The segment inversion site of herpes simplex virus type 1 adopts a novel DNA structure.

The 12-base pair (bp) tandem direct repeat sequences (DR2) at the joint region (a sequence) of herpes simplex virus type 1 (strain F) adopt a new type of DNA conformation under the influence of negative supercoiling. The novel conformation is dependent on the number of the DR2 repeats; the 19 mer (228 bp total) and the 14 mer (168 bp) readily form the alternate structure whereas pentamer, trimer, and dimer repeats show somewhat different properties. S1 and P1 nuclease studies reveal that the new conformation has a major structural aberration at its center and conformational periodicities which are not identical on the complementary strands. Also, the effect of salt and pH, the location of reaction with bromo- and chloroacetaldehyde, the type of sequence (direct repeat) involved, and the nature and extent of supercoil-induced relaxations demonstrate that this structure differs from previously recognized conformations including left-handed Z helices, cruciforms, bent DNA, and slipped structures.

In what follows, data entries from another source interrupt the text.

(** A float buffer; [None] is a cell that was never written. *)
Definition pixels := list (option double).

(** What the file uses from outside: the C library generator, [vl::randn],
    the image reader, the resize kernel and the asynchronous device copy.
    [R] is the hidden state of the generators. *)
Record Env (R : Type) := {
  RAND_MAX : Z;
  rand : R → Z * R;
  randn : R → double * R;
  (** [reader->readShape(shape, name)]: error code and the shape left in
      the out-parameter. *)
  readShape : ImageShape → string → ErrorCode * ImageShape;
  (** [reader->readPixels(buffer, name)]. *)
  readPixels : string → ErrorCode * pixels;
  getLastErrorMessage : string → string;
  (** [vl::impl::imageResizeVertical(dst, src, dstHeight, srcHeight, width,
      depth, cropHeight, cropOffset, flip)], returning [dst]. *)
  imageResizeVertical : pixels → Z → Z → Z → Z → Z → Z → bool → pixels;
  (** [cudaMemcpyAsync] of the pack ([None]) or of one item's array
      ([Some index]): [true] is [cudaSuccess]. *)
  cudaMemcpyAsync : option Z → bool;
  cudaGetErrorString : option Z → string;
  (** The shape built by the default constructor of [vl::ImageShape]. *)
  defaultShape : ImageShape;
  (** Whether [assert] is compiled out. *)
  NDEBUG : bool
}.
Arguments RAND_MAX {R}.
Arguments rand {R}.
Arguments randn {R}.
Arguments readShape {R}.
Arguments readPixels {R}.
Arguments getLastErrorMessage {R}.
Arguments imageResizeVertical {R}.
Arguments cudaMemcpyAsync {R}.
Arguments cudaGetErrorString {R}.
Arguments defaultShape {R}.
Arguments NDEBUG {R}.

(* ================================================================== *)
(** ** Data model: configuration, items, batch *)
(* ================================================================== *)

Inductive ResizeMethod := noResize | resizeShortestSide | fixedSize.
Inductive PackingMethod := individualArrays | singleArray.
Inductive CropLocation := cropCenter | cropRandom.

(** The configuration fields of [Batch]. *)
Record Config := {
  packingMethod : PackingMethod;
  resizeMethod : ResizeMethod;
  resizeHeight : Z;
  resizeWidth : Z;
  gpuMode : bool;
  average : list double;              (* double [3] *)
  contrastDeviation : double;
  saturationDeviation : double;
  brightnessDeviation : list double;  (* double [9] *)
  minCropAnisotropy : double;
  maxCropAnisotropy : double;
  minCropSize : double;
  maxCropSize : double;
  cropLocation : CropLocation;
  flipMode : bool
}.

(** The fields of [Batch::Item] that [Batch::prefetch] writes. *)
Record Plan := {
  outputWidth : option Z;
  outputHeight : option Z;
  outputNumChannels : Z;
  cropWidth : option Z;
  cropHeight : option Z;
  cropOffsetX : option Z;
  cropOffsetY : option Z;
  flip : bool;
  brightnessShift : list (option double);  (* float [3] *)
  contrastShift : double;
  saturationShift : double
}.

(** [vl::MexTensor]: a shape and its memory. *)
Record Tensor := { tshape : TensorShape; tdata : pixels }.

Module Item.
Inductive State := prefetch | fetch | ready.

Record t := {
  state : State;
  name : string;
  shape : ImageShape;
  error : ErrorCode;
  errorMessage : option string;   (* char [512]; [None]: never written *)
  borrowed : bool;
  cpuArray : option Tensor;
  gpuArray : option Tensor;
  index : Z;
  plan : option Plan
}.

Definition State_eqb (a b : State) : bool :=
  match a, b with
  | prefetch, prefetch | fetch, fetch | ready, ready => true
  | _, _ => false
  end.
End Item.

(** The state of [Batch] (the mutex and the condition variables are left
    to the scheduler of the model). *)
Record Batch := {
  quit : bool;
  items : list Item.t;
  nextItem : Z;
  numReturnedItems : Z;
  config : Config;
  cpuPack : option Tensor;
  gpuPack : option Tensor;
  gpuDevice : Z
}.

(* ================================================================== *)
(** ** The generator monad *)
(* ================================================================== *)

(** Computations that draw from the process-wide generators thread their
    state [R]. The bind uses projections, so that the parts of a result
    that do not depend on the draws reduce for every generator. *)
Definition Gen (R A : Type) := R → A * R.
Definition gret {R A} (a : A) : Gen R A := fun r => (a, r).
Definition gbind {R A B} (m : Gen R A) (f : A → Gen R B) : Gen R B :=
  fun r => f (fst (m r)) (snd (m r)).

Notation "x <~ m ;; k" := (gbind m (fun x => k))
  (at level 100, m at next level, right associativity).

(** [for (int i = 0 ; i < n ; ++i) body], as a fold over 0..n-1. *)
Definition for_loop {S} (n : Z) (body : Z → S → S) (s : S) : S :=
  fold_left (fun s i => body i s) (seqZ 0 n) s.

Fixpoint gfor_list {R S} (l : list Z) (body : Z → S → Gen R S) (s : S) : Gen R S :=
  match l with
  | [] => gret s
  | i :: l' => s' <~ body i s ;; gfor_list l' body s'
  end.

Definition gfor_loop {R S} (n : Z) (body : Z → S → Gen R S) (s : S) : Gen R S :=
  gfor_list (seqZ 0 n) body s.

(* ================================================================== *)
(** ** The transform plan of [Batch::prefetch] *)
(* ================================================================== *)

Section Plan.
Context {R : Type} (env : Env R).

Definition dadd (a b : double) : double := (a + b)%float.
Definition dsub (a b : double) : double := (a - b)%float.
Definition dmul (a b : double) : double := (a * b)%float.
Definition ddiv (a b : double) : double := (a / b)%float.

(** [(double)rand() / RAND_MAX]. *)
Definition rand_unit : Gen R double :=
  z <~ rand env ;; gret (ddiv (double_of_Z z) (double_of_Z (RAND_MAX env))).

(** The factor applied by the shortest-side resize (lines 583-585). *)
Definition shortestSideScale (cfg : Config) (sh : ImageShape) : double :=
  let scale1 := ddiv (double_of_Z (resizeHeight cfg)) (double_of_Z (width sh)) in
  let scale2 := ddiv (double_of_Z (resizeHeight cfg)) (double_of_Z (height sh)) in
  std_max scale1 scale2.

(** Lines 576-595: [(outputHeight, outputWidth)], as [int]. *)
Definition outputSize (cfg : Config) (sh : ImageShape) : option Z * option Z :=
  match resizeMethod cfg with
  | noResize => (Some (int_of_size_t (height sh)), Some (int_of_size_t (width sh)))
  | resizeShortestSide =>
      let scale := shortestSideScale cfg sh in
      (int_of_double (std_max 1%float (c_round (dmul scale (double_of_Z (height sh))))),
       int_of_double (std_max 1%float (c_round (dmul scale (double_of_Z (width sh))))))
  | fixedSize => (Some (resizeHeight cfg), Some (resizeWidth cfg))
  end.

(** Lines 598-608: the anisotropy ratio. *)
Definition anisotropyRatio (cfg : Config) (sh : ImageShape)
    (outputHeight outputWidth : option Z) : Gen R (option double) :=
  if ((minCropAnisotropy cfg =? 0)%float && (maxCropAnisotropy cfg =? 0)%float)%bool then
    let inputAspect := ddiv (double_of_Z (width sh)) (double_of_Z (height sh)) in
    let outputAspect :=
      olift2 ddiv (double_of_Z <$> outputWidth) (double_of_Z <$> outputHeight) in
    gret ((fun oa => ddiv oa inputAspect) <$> outputAspect)
  else
    z <~ rand_unit ;;
    gret (Some (dadd (dmul z (dsub (maxCropAnisotropy cfg) (minCropAnisotropy cfg)))
                     (minCropAnisotropy cfg))).

(** Lines 628-641 for one axis: the offset from the input extent and the
    rounded crop extent. *)
Definition cropSlack (extent : Z) (crop : option double) : option Z :=
  crop ≫= (fun c => int_of_double (dsub (double_of_Z extent) c)).

Definition centerOffset (d : option Z) : option Z :=
  d ≫= (fun d => int_add d 1 ≫= (fun d1 => int_div d1 2)).

Definition randomOffset (d : option Z) : Gen R (option Z) :=
  r <~ rand env ;;
  gret (d ≫= (fun d => int_add d 1 ≫= (fun d1 => int_rem r d1))).

(** Lines 659-667: the brightness shift. [w] and [brightnessShift] are
    arrays of three cells; an index past them is left unmodelled (the
    write is dropped, the read is undefined). *)
Definition drawW (numChannels : Z) : Gen R (list (option double)) :=
  gfor_loop numChannels
    (fun i w => x <~ randn env ;; gret (<[Z.to_nat i := Some x]> w))
    [None; None; None].

Definition brightnessLoop (B : list double) (numChannels : Z)
    (w : list (option double)) (bs : list (option double)) : list (option double) :=
  for_loop numChannels (fun i bs =>
    let bs := <[Z.to_nat i := Some 0%float]> bs in
    for_loop numChannels (fun j bs =>
      <[Z.to_nat i :=
          olift2 (fun acc t => to_single (dadd acc t))
                 (mjoin (bs !! Z.to_nat i))
                 (olift2 dmul (B !! Z.to_nat (i + 3 * j)) (mjoin (w !! Z.to_nat i)))]> bs)
      bs) bs.

(** [2.*(double)rand()/RAND_MAX - 1]. *)
Definition rand_sym : Gen R double :=
  z <~ rand env ;;
  gret (dsub (ddiv (dmul 2%float (double_of_Z z)) (double_of_Z (RAND_MAX env))) 1%float).

(** Lines 565-657 of the loop of [Batch::prefetch] for one item: sizes,
    crop, flip, saturation and contrast. [bs0] is the content of the
    item's [brightnessShift] array, not written here. *)
Definition planGeometry (cfg : Config) (sh : ImageShape) (bs0 : list (option double))
    : Gen R Plan :=
  let outputHeight := fst (outputSize cfg sh) in
  let outputWidth := snd (outputSize cfg sh) in
  anisotropy <~ anisotropyRatio cfg sh outputHeight outputWidth ;;
  let cropWidth0 := olift2 dmul (double_of_Z <$> outputWidth) anisotropy in
  let cropHeight0 := olift2 ddiv (double_of_Z <$> outputHeight) anisotropy in
  let scale :=
    olift2 std_min ((fun c => ddiv (double_of_Z (width sh)) c) <$> cropWidth0)
                   ((fun c => ddiv (double_of_Z (height sh)) c) <$> cropHeight0) in
  z <~ rand_unit ;;
  let size := dadd (dmul z (dsub (maxCropSize cfg) (minCropSize cfg))) (minCropSize cfg) in
  let factor := (fun s => dmul s size) <$> scale in
  let cropWidth1 := olift2 dmul cropWidth0 factor in
  let cropHeight1 := olift2 dmul cropHeight0 factor in
  let cropWidth2 := (fun c => std_min (c_round c) (double_of_Z (width sh))) <$> cropWidth1 in
  let cropHeight2 := (fun c => std_min (c_round c) (double_of_Z (height sh))) <$> cropHeight1 in
  let dx0 := cropSlack (width sh) cropWidth2 in
  let dy0 := cropSlack (height sh) cropHeight2 in
  dxy <~ match cropLocation cfg with
         | cropCenter => gret (centerOffset dx0, centerOffset dy0)
         | cropRandom =>
             dx <~ randomOffset dx0 ;;
             dy <~ randomOffset dy0 ;;
             gret (dx, dy)
         end ;;
  flip <~ (if flipMode cfg
           then r <~ rand env ;; gret (Z.quot (RAND_MAX env) 2 <? r)
           else gret false) ;;
  sat <~ rand_sym ;;
  con <~ rand_sym ;;
  gret {| outputWidth := size_t_of_int <$> outputWidth;
          outputHeight := size_t_of_int <$> outputHeight;
          outputNumChannels :=
            match packingMethod cfg with
            | individualArrays => depth sh
            | singleArray => 3
            end;
          cropWidth := cropWidth2 ≫= size_t_of_double;
          cropHeight := cropHeight2 ≫= size_t_of_double;
          cropOffsetX := size_t_of_int <$> fst dxy;
          cropOffsetY := size_t_of_int <$> snd dxy;
          flip := flip;
          brightnessShift := bs0;
          contrastShift :=
            to_single (dadd 1%float (dmul (contrastDeviation cfg) con));
          saturationShift :=
            to_single (dadd 1%float (dmul (saturationDeviation cfg) sat)) |}.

We propose the existence of a novel conformation, anisomorphic DNA, with different structures on the complementary strands which elicit a structural aberration at the physical center of the tandem sequences. Since the oligopurine X oligopyrimidine sequence may be inherently inflexible, this supercoil-induced structural change and the physical stress on these inserts in recombinant plasmids tend to deform (crack) the DR2 sequences at their centers. Possible roles for anisomorphic DNA in the functions of this segment of intense biological activity are proposed.